What you have to do
Your task is to repeat the entries exactly from their first line through the line with "Definition dec_from (v", and to stop there.

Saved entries
(* ===== verification/NumericSpec.v ===== *)
(** * The numbers the parsers return

    Exact results of the parsers of Numeric.v: the number that the digits stand
    for when it is representable, [NGX_ERROR] in every other case. *)

From S2P Require Import Prelude Numeric.

(** ** Specification *)

(** The number that decimal digits stand for, behind the digits of [v]. *)
Definition dec_from (v : Z) (l : list Z) : Z :=
  fold_left (fun v c => v * 10 + (c - "0"%chr)) l v.
Definition dec (l : list Z) : Z := dec_from 0 l.

Definition representable (v : Z) : option Z :=
  if v <=? NGX_MAX_INT_T_VALUE then Some v else None.

Definition decimal (l : list Z) : option Z :=
  if negb (zlen l =? 0) && forallb is_digit l then representable (dec l) else None.

(** [None] is returned as [NGX_ERROR]. *)
Definition or_error (o : option Z) : Z := default NGX_ERROR o.

(** A decimal number, with a unit behind it or not. *)
Definition scaled (units : Z -> option Z) (l : list Z) : option Z :=
  match rev l with
  | [] => None
  | u :: digits =>
      match units u with
      | Some scale => d ← decimal (rev digits); representable (d * scale)
      | None => decimal l
      end
  end.

Definition size_units (u : Z) : option Z :=
  if (u =? "K"%chr) || (u =? "k"%chr) then Some 1024
  else if (u =? "M"%chr) || (u =? "m"%chr) then Some 1048576
  else None.

Definition offset_units (u : Z) : option Z :=
  if (u =? "G"%chr) || (u =? "g"%chr) then Some 1073741824 else size_units u.

Definition hex_digit (c : Z) : option Z :=
  if between "0"%chr "9"%chr c then Some (c - "0"%chr)
  else if between "a"%chr "f"%chr c then Some (c - "a"%chr + 10)
  else if between "A"%chr "F"%chr c then Some (c - "A"%chr + 10)
  else None.

Fixpoint hex_from (v : Z) (l : list Z) : option Z :=
  match l with
  | [] => Some v
  | c :: l => d ← hex_digit c; hex_from (v * 16 + d) l
  end.

Definition hexadecimal (l : list Z) : option Z :=
  if zlen l =? 0 then None else v ← hex_from 0 l; representable v.

(** ** Decimal numbers *)

Lemma is_digit_spec c : is_digit c = true <-> 48 <= c <= 57.
Proof. unfold is_digit, between. lia. Qed.

Lemma not_digit c : (c <? "0"%chr) || ("9"%chr <? c) = negb (is_digit c).
Proof. unfold is_digit, between. lia. Qed.

Lemma dec_from_le v l : 0 <= v -> forallb is_digit l = true -> v <= dec_from v l.
Proof.
  revert v. induction l as [|c l IH]; intros v Hv Hl; [simpl; lia|].
  simpl in Hl. apply andb_true_iff in Hl as [Hc Hl]. apply is_digit_spec in Hc.
  change (dec_from v (c :: l)) with (dec_from (v * 10 + (c - 48)) l).
  specialize (IH (v * 10 + (c - 48)) ltac:(lia) Hl). lia.
Qed.

Lemma dec_from_app v l1 l2 : dec_from v (l1 ++ l2) = dec_from (dec_from v l1) l2.
Proof. apply fold_left_app. Qed.

Lemma atoi_loop_spec line v :
  0 <= v <= NGX_MAX_INT_T_VALUE ->
  atoi_loop (NGX_MAX_INT_T_VALUE / 10) (NGX_MAX_INT_T_VALUE mod 10) line v
  = Ok (if forallb is_digit line && (dec_from v line <=? NGX_MAX_INT_T_VALUE)
        then dec_from v line else NGX_ERROR).
Proof.
  change (NGX_MAX_INT_T_VALUE / 10) with 922337203685477580.
  change (NGX_MAX_INT_T_VALUE mod 10) with 7. unfold NGX_MAX_INT_T_VALUE.
  revert v. induction line as [|c line IH]; intros v Hv; cbn [atoi_loop forallb].
  { cbn. destruct (Z.leb_spec v 9223372036854775807); [done|lia]. }
  rewrite not_digit. destruct (is_digit c) eqn:Hc; cbn [negb andb]; [|done].
  apply is_digit_spec in Hc.
  change (dec_from v (c :: line)) with (dec_from (v * 10 + (c - 48)) line).
  destruct ((922337203685477580 <=? v) && ((922337203685477580 <? v) || (7 <? c - 48)))
    eqn:Hcut.
  - destruct (forallb is_digit line) eqn:Hl; [|done].
    pose proof (dec_from_le (v * 10 + (c - 48)) line ltac:(lia) Hl).
    destruct (Z.leb_spec (dec_from (v * 10 + (c - 48)) line) 9223372036854775807);
      [lia|done].
  - rewrite int64_ok, Ok_bind, int64_ok, Ok_bind by lia. apply IH. lia.
Qed.

(** ** Sizes and offsets *)

Lemma decimal_nonneg l d : decimal l = Some d -> 0 <= d <= NGX_MAX_INT_T_VALUE.
Proof.
  unfold decimal, representable. case_match eqn:E; [|done]. case_match; [|done].
  intros [= <-]. apply andb_true_iff in E as [_ E].
  pose proof (dec_from_le 0 l ltac:(lia) E). unfold dec in *. lia.
Qed.

Lemma ngx_atosz_decimal l : ngx_atosz l = Ok (or_error (decimal l)).
Proof.
  unfold ngx_atosz, decimal, representable. destruct (zlen l =? 0); [done|].
  change (NGX_MAX_SIZE_T_VALUE) with NGX_MAX_INT_T_VALUE.
  rewrite atoi_loop_spec by (unfold NGX_MAX_INT_T_VALUE; lia). cbn [negb andb].
  fold (dec l). destruct (forallb is_digit l); [|done].
  cbn [andb]. by destruct (dec l <=? NGX_MAX_INT_T_VALUE).
Qed.

Lemma ngx_atoi_decimal l : ngx_atoi l = Ok (or_error (decimal l)).
Proof. exact (ngx_atosz_decimal l). Qed.

(** The check against [max] is exact. *)
Lemma scale_checked_spec o scale :
  0 < scale -> (forall d, o = Some d -> 0 <= d) ->
  scale_checked (or_error o) (NGX_MAX_INT_T_VALUE / scale) scale
  = Ok (or_error (d ← o; representable (d * scale))).
Proof.
  unfold scale_checked, representable. intros Hs Hd.
  destruct o as [d|]; cbn [or_error default from_option mbind option_bind]; [|done].
  specialize (Hd d eq_refl). unfold id.
  destruct (Z.eqb_spec d NGX_ERROR); [unfold NGX_ERROR in *; lia|]. cbn [orb].
  unfold NGX_MAX_INT_T_VALUE in *.
  destruct (Z.ltb_spec (9223372036854775807 / scale) d),
    (Z.leb_spec (d * scale) 9223372036854775807); cbn; try done.
  - Z.to_euclidean_division_equations; nia.
  - apply int64_ok. nia.
  - Z.to_euclidean_division_equations; nia.
Qed.

(** A line is its digits and its last byte. *)
Lemma get_last l u : get (l ++ [u]) (zlen (l ++ [u]) - 1) = Ok u.
Proof.
  rewrite zlen_app, zlen_cons, zlen_nil. replace (zlen l + (1 + 0) - 1) with (zlen l + 0) by lia.
  by rewrite get_app_r.
Qed.

Lemma slice_digits l u : slice (l ++ [u]) 0 (zlen (l ++ [u]) - 1) = Ok l.
Proof.
  apply (slice_app [] l [u]); [done|]. rewrite zlen_app, zlen_cons, zlen_nil. lia.
Qed.

Lemma slice_whole (l : list Z) : slice l 0 (zlen l) = Ok l.
Proof. rewrite <- (app_nil_r l) at 1. by apply (slice_app [] l []). Qed.

Lemma scaled_snoc units l u :
  scaled units (l ++ [u])
  = match units u with
    | Some scale => d ← decimal l; representable (d * scale)
    | None => decimal (l ++ [u])
    end.
Proof. unfold scaled. rewrite rev_app_distr. cbn. by rewrite rev_involutive. Qed.

(** The common end of the two parsers. *)
Lemma parse_scaled l scale :
  0 < scale ->
  (size ← ngx_atosz l; scale_checked size (NGX_MAX_INT_T_VALUE / scale) scale)
  = Ok (or_error (d ← decimal l; representable (d * scale))).
Proof.
  intros. rewrite ngx_atosz_decimal, Ok_bind. apply scale_checked_spec; [done|].
  intros d Hd. apply decimal_nonneg in Hd. lia.
Qed.

Lemma scaled_by_1 l :
  (size ← ngx_atosz l; scale_checked size NGX_MAX_INT_T_VALUE 1)
  = Ok (or_error (decimal l)).
Proof.
  pose proof (parse_scaled l 1 ltac:(lia)) as H. rewrite Z.div_1_r in H. rewrite H. clear H.
  destruct (decimal l) as [d|] eqn:E; [|done]. apply decimal_nonneg in E.
  cbn. rewrite Z.mul_1_r. unfold representable.
  destruct (Z.leb_spec d NGX_MAX_INT_T_VALUE); [done|lia].
Qed.

(** [ngx_parse_size] and [ngx_parse_offset] return exactly the number of
    bytes a decimal number with a unit (k, m, and g for an offset, in either
    case) stands for, and [NGX_ERROR] when that is not a number or exceeds
    2^63 - 1; the product never overflows. *)
Theorem parse_size_offset_exact line :
  ngx_parse_size line = Ok (or_error (scaled size_units line)) /\
  ngx_parse_offset line = Ok (or_error (scaled offset_units line)).
Proof.
  destruct line as [|u l _] using rev_ind; [done|].
  rewrite !scaled_snoc. unfold ngx_parse_size, ngx_parse_offset.
  assert ((zlen (l ++ [u]) =? 0) = false) as ->.
  { rewrite zlen_app, zlen_cons, zlen_nil. pose proof (zlen_nonneg l). lia. }
  rewrite !get_last, !Ok_bind. unfold offset_units, size_units.
  change (ngx_atoof) with ngx_atosz.
  change NGX_MAX_SIZE_T_VALUE with NGX_MAX_INT_T_VALUE.
  change NGX_MAX_OFF_T_VALUE with NGX_MAX_INT_T_VALUE.
  change (1024 * 1024 * 1024) with 1073741824. change (1024 * 1024) with 1048576.
  destruct ((u =? "K"%chr) || (u =? "k"%chr)) eqn:EK.
  { assert ((u =? "G"%chr) || (u =? "g"%chr) = false) as -> by lia.
    rewrite slice_digits, Ok_bind. split; by apply parse_scaled. }
  destruct ((u =? "M"%chr) || (u =? "m"%chr)) eqn:EM.
  { assert ((u =? "G"%chr) || (u =? "g"%chr) = false) as -> by lia.
    rewrite slice_digits, Ok_bind. split; by apply parse_scaled. }
  rewrite slice_whole, Ok_bind. split; [by apply scaled_by_1|].
  destruct ((u =? "G"%chr) || (u =? "g"%chr)).
  - rewrite slice_digits, Ok_bind. by apply parse_scaled.
  - rewrite slice_whole, Ok_bind. by apply scaled_by_1.
Qed.

(** ** Hexadecimal numbers *)

Lemma hex_from_le v l w : 0 <= v -> hex_from v l = Some w -> v <= w.
Proof.
  revert v. induction l as [|c l IH]; intros v Hv; cbn; [intros; simplify_eq; lia|].
  unfold hex_digit, between. intros H.
  repeat case_match; simplify_eq/=; try done; apply IH in H; lia.
Qed.

(** [c | 0x20] folds the case of a letter, and of nothing that matters. *)
Lemma hex_digit_fold c :
  is_byte c -> is_digit c = false ->
  hex_digit c
  = if ("a"%chr <=? u8 (Z.lor c 0x20)) && (u8 (Z.lor c 0x20) <=? "f"%chr)
    then Some (u8 (Z.lor c 0x20) - "a"%chr + 10) else None.
Proof.
  intros Hc Hd.
  assert (forallb (fun c => is_digit c || bool_decide (hex_digit c
    = if ("a"%chr <=? u8 (Z.lor c 0x20)) && (u8 (Z.lor c 0x20) <=? "f"%chr)
      then Some (u8 (Z.lor c 0x20) - "a"%chr + 10) else None))
    (map Z.of_nat (seq 0 256)) = true) as H by (vm_compute; reflexivity).
  rewrite forallb_forall in H. specialize (H c).
  rewrite Hd in H. cbn [orb] in H. apply bool_decide_eq_true in H; [done|].
  apply in_map_iff. exists (Z.to_nat c). split; [lia|]. apply in_seq. lia.
Qed.

Lemma hextoi_loop_spec line v :
  bytes line -> 0 <= v <= NGX_MAX_INT_T_VALUE ->
  hextoi_loop (NGX_MAX_INT_T_VALUE / 16) line v
  = Ok (or_error (w ← hex_from v line; representable w)).
Proof.
  change (NGX_MAX_INT_T_VALUE / 16) with 576460752303423487.
  intros Hb. revert v. induction Hb as [|c line Hc Hb IH]; intros v Hv; cbn [hextoi_loop].
  { cbn. unfold representable. destruct (Z.leb_spec v NGX_MAX_INT_T_VALUE); [done|lia]. }
  unfold NGX_MAX_INT_T_VALUE in *.
  destruct (Z.ltb_spec 576460752303423487 v).
  { destruct (hex_from v (c :: line)) as [w|] eqn:E; [|done].
    cbn in E. destruct (hex_digit c) as [d|] eqn:Ed; [|done]. cbn in E.
    assert (0 <= d) by (unfold hex_digit, between in Ed; repeat case_match; simplify_eq; lia).
    apply hex_from_le in E; [|lia]. cbn. unfold representable, NGX_MAX_INT_T_VALUE.
    destruct (Z.leb_spec w 9223372036854775807); [lia|done]. }
  cbn [hex_from]. destruct (is_digit c) eqn:Hd.
  - unfold is_digit, between in Hd. rewrite Hd. unfold hex_digit, between.
    rewrite Hd. rewrite int64_ok, Ok_bind by lia. apply IH. lia.
  - rewrite (hex_digit_fold c Hc Hd). unfold is_digit, between in Hd. rewrite Hd.
    case_match eqn:Ef; [|done]. rewrite int64_ok, Ok_bind by lia. apply IH. lia.
Qed.

(** C11: [ngx_atoi], [ngx_atosz], [ngx_atoof] and [ngx_atotm] return the number
    a non-empty string of digits stands for if it is at most 2^63 - 1, and
    [NGX_ERROR] in every other case, and so does [ngx_hextoi] for hexadecimal
    digits; their arithmetic never overflows. *)
Theorem atoi_exact line :
  bytes line ->
  ngx_atoi line = Ok (or_error (decimal line)) /\
  ngx_atosz line = Ok (or_error (decimal line)) /\
  ngx_atoof line = Ok (or_error (decimal line)) /\
  ngx_atotm line = Ok (or_error (decimal line)) /\
  ngx_hextoi line = Ok (or_error (hexadecimal line)).
Proof.
  intros Hb. pose proof (ngx_atoi_decimal line) as H. do 4 (split; [exact H|]).
  unfold ngx_hextoi, hexadecimal. destruct (zlen line =? 0); [done|]. by apply hextoi_loop_spec.
Qed.

Lemma atoi_exact_witness :
  ngx_atoi (str "9223372036854775808") = Ok NGX_ERROR /\ ngx_hextoi (str "7fFF") = Ok 32767.
Proof.
  split.
  - rewrite (proj1 (atoi_exact (str "9223372036854775808") ltac:(vm_compute; repeat constructor; intros [=]))).
    reflexivity.
  - destruct (atoi_exact (str "7fFF")) as (_ & _ & _ & _ & ->); [|reflexivity].
    vm_compute. repeat constructor; intros [=].
Defined.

Response to this exercise
(* ===== verification/NumericSpec.v ===== *)
(** * The numbers the parsers return

    Exact results of the parsers of Numeric.v: the number that the digits stand
    for when it is representable, [NGX_ERROR] in every other case. *)

From S2P Require Import Prelude Numeric.

(** ** Specification *)

(** The number that decimal digits stand for, behind the digits of [v]. *)
Definition dec_from (v : Z) (l : list Z) : Z :=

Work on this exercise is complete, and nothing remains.